Anyone who has been in an accident when these airbags deploy can attest to the fact that airbags save lives and or reduce the severity of injuries. If you haven’t actually witnessed their operation just check the statistics. They are impressive.
After purchasing a vehicle with this safety feature, keeping that feature operational is fairly simple. As long as the airbag symbol light goes on with the key on (bulb check) and then turns off the system is functional. On the other hand if that light does not light at all or remains on all the time then that feature is very likely not functional. These systems are robust and require little maintenance.
There are other safety features on vehicles that are a lot more demanding on your pocketbook yet as important or more important than airbags. These are a safety feature that prevents you from getting into an accident in the first place. One of these is tires.
Tires are your connection to the road and their performance combined with your driving skill ultimately may determine you getting into an accident or not getting into an accident.
The tire store wants to sell you four new ones this spring but you think you can get another season out of them. Or, two of them have more tread than the other two. “How about I just buy two?” “If I put two new ones on the front driving or steering wheels and do not rotate them they will wear faster than the worn ones in the rear and two years down the road they will be even again.
It is very likely that your tire retailer will not do that for you. They will resist only selling two tires and if they do they will insist the two new tires go on the rear of your vehicle. You are thinking that totally defeats your purpose of just buying two tires.
You have a front wheel drive vehicle and the old more worn tires being on the front will wear out even more quickly and they will not provide any better traction, braking, or steering improvement for your front wheels. Is this not a lose lose situation?

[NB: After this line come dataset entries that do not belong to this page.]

(** * EMR appointment service: a shallow embedding of [appointmentService]

    The development follows [src/EMR_Frontend_Assignment.jsx]:
    the in-memory array [mockAppointments], the four service functions
    [getAppointments], [createAppointment], [updateAppointmentStatus],
    [deleteAppointment], and the tab filter [getFilteredAppointments] of the
    view.  The service mutates one shared array and signals failure with
    [throw new Error(...)]; both are modelled by a state-and-exception monad
    over the array, so that what a failed call leaves behind is visible.

    Conventions of the embedding:
    - a JavaScript number is an integer or [NaN] (fractions are outside the
      model);
    - strings are byte strings, compared by code unit as JavaScript's [<]
      does on ASCII text;
    - the two places where the code reads the clock ([Date.now()] and
      [new Date()]) take the clock value as an argument;
    - the built-ins [Date] (string parsing), [String.prototype.localeCompare]
      and [String.prototype.toLowerCase] depend on the host's time zone,
      locale and character tables: they are parameters of the engine, with
      a reference instance given for concrete runs. *)

From Stdlib Require Import ZArith String Ascii List Lia.
From Stdlib Require Import Sorting.Sorted Structures.OrderedTypeEx.
From stdpp Require Import base list strings pretty.

Local Open Scope string_scope.
Local Open Scope Z_scope.

(** ** JavaScript values used by the service *)

Module JS.

(** Numbers: integers and [NaN]. *)
Inductive number : Type :=
| Num (z : Z)
| NaN.

Definition add (a b : number) : number :=
  match a, b with
  | Num x, Num y => Num (x + y)
  | _, _ => NaN
  end.

Definition mul (a b : number) : number :=
  match a, b with
  | Num x, Num y => Num (x * y)
  | _, _ => NaN
  end.

(** [a < b] and [a > b]: false as soon as one side is [NaN]. *)
Definition lt (a b : number) : bool :=
  match a, b with
  | Num x, Num y => x <? y
  | _, _ => false
  end.

Definition gt (a b : number) : bool := lt b a.

(** What a property read such as [payload[field]] can give. *)
Inductive value : Type :=
| VUndefined
| VString (s : string)
| VNumber (n : number).

(** ToBoolean: [undefined], the empty string, [0] and [NaN] are falsy. *)
Definition truthy (v : value) : bool :=
  match v with
  | VUndefined => false
  | VString s => negb (String.eqb s "")
  | VNumber (Num z) => negb (z =? 0)
  | VNumber NaN => false
  end.

Definition of_string (o : option string) : value :=
  match o with Some s => VString s | None => VUndefined end.

Definition of_number (o : option number) : value :=
  match o with Some n => VNumber n | None => VUndefined end.

(** ToNumber on a numeric property that may be absent. *)
Definition to_number (o : option number) : number :=
  match o with Some n => n | None => NaN end.

(** A property interpolated in a template literal. *)
Definition interpolate (o : option string) : string :=
  match o with Some s => s | None => "undefined" end.

(** [s === o] for a string [s] and a property [o] that may be absent. *)
Definition strict_eq (s : string) (o : option string) : bool :=
  match o with Some t => String.eqb s t | None => false end.

(** [new Date(ms)]: the time value, clipped to the range of [Date]
    (an out-of-range or [NaN] argument gives an invalid date, whose time
    value is [NaN]). *)
Definition time_clip (n : number) : number :=
  match n with
  | Num z => if Z.abs z <=? 8640000000000000 then Num z else NaN
  | NaN => NaN
  end.

(** [s < t] and [s >= t] on strings: code-unit order. *)
Definition str_lt (s t : string) : bool := String.ltb s t.
Definition str_ge (s t : string) : bool := negb (String.ltb s t).

(** [hay.includes(needle)]. *)
Fixpoint includes (hay needle : string) : bool :=
  String.prefix needle hay ||
  match hay with
  | EmptyString => false
  | String _ rest => includes rest needle
  end.

(** [Array.prototype.sort(cmp)].  The comparator's result is kept as its
    sign.  The standard requires a stable sort; on a consistent comparator
    every stable sort returns the same array, here the one of insertion
    sort. *)
Section Sort.

Context {A : Type} (cmp : A -> A -> comparison).

Fixpoint insert_sorted (x : A) (l : list A) : list A :=
  match l with
  | [] => [x]
  | y :: rest =>
      match cmp x y with
      | Gt => y :: insert_sorted x rest
      | _ => x :: y :: rest
      end
  end.

Definition sort (l : list A) : list A := foldr insert_sorted [] l.

End Sort.

End JS.

(** ** Data model *)

(** An appointment as stored in [mockAppointments]. *)
Record Appointment : Type := mkAppointment {
  id : string;
  patientName : string;
  date : string;
  time : string;
  duration : JS.number;
  doctorName : string;
  status : string;
  mode : string
}.

Definition set_status (apt : Appointment) (newStatus : string) : Appointment :=
  {| id := id apt; patientName := patientName apt; date := date apt;
     time := time apt; duration := duration apt; doctorName := doctorName apt;
     status := newStatus; mode := mode apt |}.

(** The argument of [createAppointment]: any of its properties may be
    absent.  [p_id] is there because the object spread copies every
    property of the payload into the new record. *)
Record Payload : Type := mkPayload {
  p_id : option string;
  p_patientName : option string;
  p_date : option string;
  p_time : option string;
  p_duration : option JS.number;
  p_doctorName : option string;
  p_mode : option string;
  p_status : option string
}.

(** [payload[field]] *)
Definition payload_get (payload : Payload) (field : string) : JS.value :=
  if String.eqb field "id" then JS.of_string (p_id payload)
  else if String.eqb field "patientName" then JS.of_string (p_patientName payload)
  else if String.eqb field "date" then JS.of_string (p_date payload)
  else if String.eqb field "time" then JS.of_string (p_time payload)
  else if String.eqb field "duration" then JS.of_number (p_duration payload)
  else if String.eqb field "doctorName" then JS.of_string (p_doctorName payload)
  else if String.eqb field "mode" then JS.of_string (p_mode payload)
  else if String.eqb field "status" then JS.of_string (p_status payload)
  else JS.VUndefined.

(** The argument of [getAppointments]. *)
Record Filters : Type := mkFilters {
  f_date : option string;
  f_status : option string;
  f_doctorName : option string
}.

Definition no_filters : Filters :=
  {| f_date := None; f_status := None; f_doctorName := None |}.

(** ** The store and the monad of the service *)

Abbreviation Store := (list Appointment) (only parsing).

(** [new Error(message)] *)
Inductive Error : Type :=
| MkError (message : string).

Definition message (e : Error) : string :=
  match e with MkError m => m end.

(** A call runs on the shared array and ends by returning or by throwing;
    in both cases the array it leaves is part of the outcome. *)
Definition M (A : Type) : Type := Store -> (Error + A) * Store.

Definition ret {A} (a : A) : M A := fun s => (inr a, s).

Definition throw {A} (e : Error) : M A := fun s => (inl e, s).

Definition bind {A B} (c : M A) (k : A -> M B) : M B :=
  fun s =>
    match c s with
    | (inl e, s') => (inl e, s')
    | (inr a, s') => k a s'
    end.

Definition get_store : M Store := fun s => (inr s, s).

Definition put_store (s' : Store) : M unit := fun _ => (inr tt, s').

Notation "x <- c ;; k" := (bind c (fun x => k))
  (at level 100, c at next level, right associativity).
Notation "c ;;; k" := (bind c (fun _ => k))
  (at level 100, k at level 200, right associativity).

(** ** The service *)

Section Service.

(** [new Date(str).getTime()]: the time value in milliseconds of a string of
    the form [<date>T<time>], read in the host's local time zone; [NaN] when
    the string does not parse. *)
Variable Date_parse : string -> JS.number.

(** [s.localeCompare(t)], as the sign of its result. *)
Variable localeCompare : string -> string -> comparison.

(** [s.toLowerCase()] *)
Variable toLowerCase : string -> string.

Definition truthy_filter (o : option string) : bool :=
  JS.truthy (JS.of_string o).

(** The comparator given to [sort] in [getAppointments]. *)
Definition by_date_time (a b : Appointment) : comparison :=
  if String.eqb (date a) (date b)
  then localeCompare (time a) (time b)
  else localeCompare (date a) (date b).

Definition filter_date (filters : Filters) (appointments : list Appointment)
  : list Appointment :=
  if truthy_filter (f_date filters)
  then List.filter (fun apt => JS.strict_eq (date apt) (f_date filters)) appointments
  else appointments.

Definition filter_status (filters : Filters) (appointments : list Appointment)
  : list Appointment :=
  if truthy_filter (f_status filters)
  then List.filter (fun apt => JS.strict_eq (status apt) (f_status filters)) appointments
  else appointments.

Definition filter_doctor (filters : Filters) (appointments : list Appointment)
  : list Appointment :=
  if truthy_filter (f_doctorName filters)
  then List.filter
         (fun apt => JS.includes (toLowerCase (doctorName apt))
                       (toLowerCase (JS.interpolate (f_doctorName filters))))
         appointments
  else appointments.

(** [getAppointments(filters)]: works on a copy of the array. *)
Definition getAppointments (filters : Filters) : M (list Appointment) :=
  s <- get_store ;;
  let appointments := s in
  let appointments := filter_date filters appointments in
  let appointments := filter_status filters appointments in
  let appointments := filter_doctor filters appointments in
  ret (JS.sort by_date_time appointments).

Definition required : list string :=
  ["patientName"; "date"; "time"; "duration"; "doctorName"; "mode"].

(** The loop over [required]. *)
Fixpoint check_required (fields : list string) (payload : Payload) : M unit :=
  match fields with
  | [] => ret tt
  | field :: rest =>
      if negb (JS.truthy (payload_get payload field))
      then throw (MkError ("Missing required field: " +:+ field))
      else check_required rest payload
  end.

(** The predicate of the filter that builds [conflicts]. *)
Definition same_slot_candidate (payload : Payload) (apt : Appointment) : bool :=
  JS.strict_eq (doctorName apt) (p_doctorName payload) &&
  JS.strict_eq (date apt) (p_date payload) &&
  negb (String.eqb (status apt) "Cancelled") &&
  negb (String.eqb (status apt) "Completed").

Definition existingStart (apt : Appointment) : JS.number :=
  JS.time_clip (Date_parse (date apt +:+ "T" +:+ time apt)).

Definition existingEnd (apt : Appointment) : JS.number :=
  JS.time_clip (JS.add (existingStart apt) (JS.mul (duration apt) (JS.Num 60000))).

Definition newStart (payload : Payload) : JS.number :=
  JS.time_clip
    (Date_parse (JS.interpolate (p_date payload) +:+ "T" +:+
                 JS.interpolate (p_time payload))).

Definition newEnd (payload : Payload) : JS.number :=
  JS.time_clip
    (JS.add (newStart payload)
            (JS.mul (JS.to_number (p_duration payload)) (JS.Num 60000))).

(** The test of the loop over [conflicts]. *)
Definition clashes (payload : Payload) (apt : Appointment) : bool :=
  JS.lt (newStart payload) (existingEnd apt) &&
  JS.gt (newEnd payload) (existingStart apt).

(** The loop over [conflicts]. *)
Fixpoint check_conflicts (conflicts : list Appointment) (payload : Payload)
  : M unit :=
  match conflicts with
  | [] => ret tt
  | apt :: rest =>
      if clashes payload apt
      then throw (MkError ("Time conflict with appointment at " +:+ time apt))
      else check_conflicts rest payload
  end.

(** [payload.status || 'Scheduled'] *)
Definition status_or_default (payload : Payload) : string :=
  if JS.truthy (JS.of_string (p_status payload))
  then JS.interpolate (p_status payload)
  else "Scheduled".

(** The record literal [{ id: `apt-${Date.now()}`, ...payload, status: ... }].
    It is built only after the loop over [required] has found the six
    required properties present, so the defaults taken for an absent
    property are never stored (lemma [createAppointment_fields]). *)
Definition newApt (now : Z) (payload : Payload) : Appointment :=
  {| id := match p_id payload with
           | Some i => i
           | None => "apt-" +:+ pretty now
           end;
     patientName := default "" (p_patientName payload);
     date := default "" (p_date payload);
     time := default "" (p_time payload);
     duration := JS.to_number (p_duration payload);
     doctorName := default "" (p_doctorName payload);
     status := status_or_default payload;
     mode := default "" (p_mode payload) |}.

(** [createAppointment(payload)], with [now] the value of [Date.now()]. *)
Definition createAppointment (now : Z) (payload : Payload) : M Appointment :=
  check_required required payload ;;;
  s <- get_store ;;
  let conflicts := List.filter (same_slot_candidate payload) s in
  check_conflicts conflicts payload ;;;
  let apt := newApt now payload in
  s <- get_store ;;
  put_store (s ++ [apt])%list ;;;
  ret apt.

(** [updateAppointmentStatus(id, newStatus)].  [find] gives the first
    record with that id, and the assignment writes into that very object of
    the array. *)
Definition updateAppointmentStatus (id0 : string) (newStatus : string)
  : M Appointment :=
  s <- get_store ;;
  match list_find (fun a => id a = id0) s with
  | None => throw (MkError "Appointment not found")
  | Some (i, apt) =>
      let apt' := set_status apt newStatus in
      put_store (<[i := apt']> s) ;;;
      ret apt'
  end.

From an overall safety standpoint the right thing to do is four new tires but given the purchase of only two tires, yes, they must go on the rear. Why? Time for a physics lesson. There is time but not enough space and actions speak louder than words.
Check out youtube and search “Michelin new tires on rear” or copy this link https://www.youtube.com/watch?v=HdSf0KJie_E. A simple lesson on under and oversteer will convince you. The more worn tires will lose traction first. If they are in the front the driver will feel the loss of traction. The vehicle will start to push through the turn. The driver will turn the wheel more or slow down as this starts to happen. When the worn tires are in the rear they will lose traction first. In a turn, the rear of the vehicle will start to swing out. Correcting this situation requires much greater driving skill and in most cases the driver will lose control.
Simple? Best tires to the rear? Maybe I you should watch the video.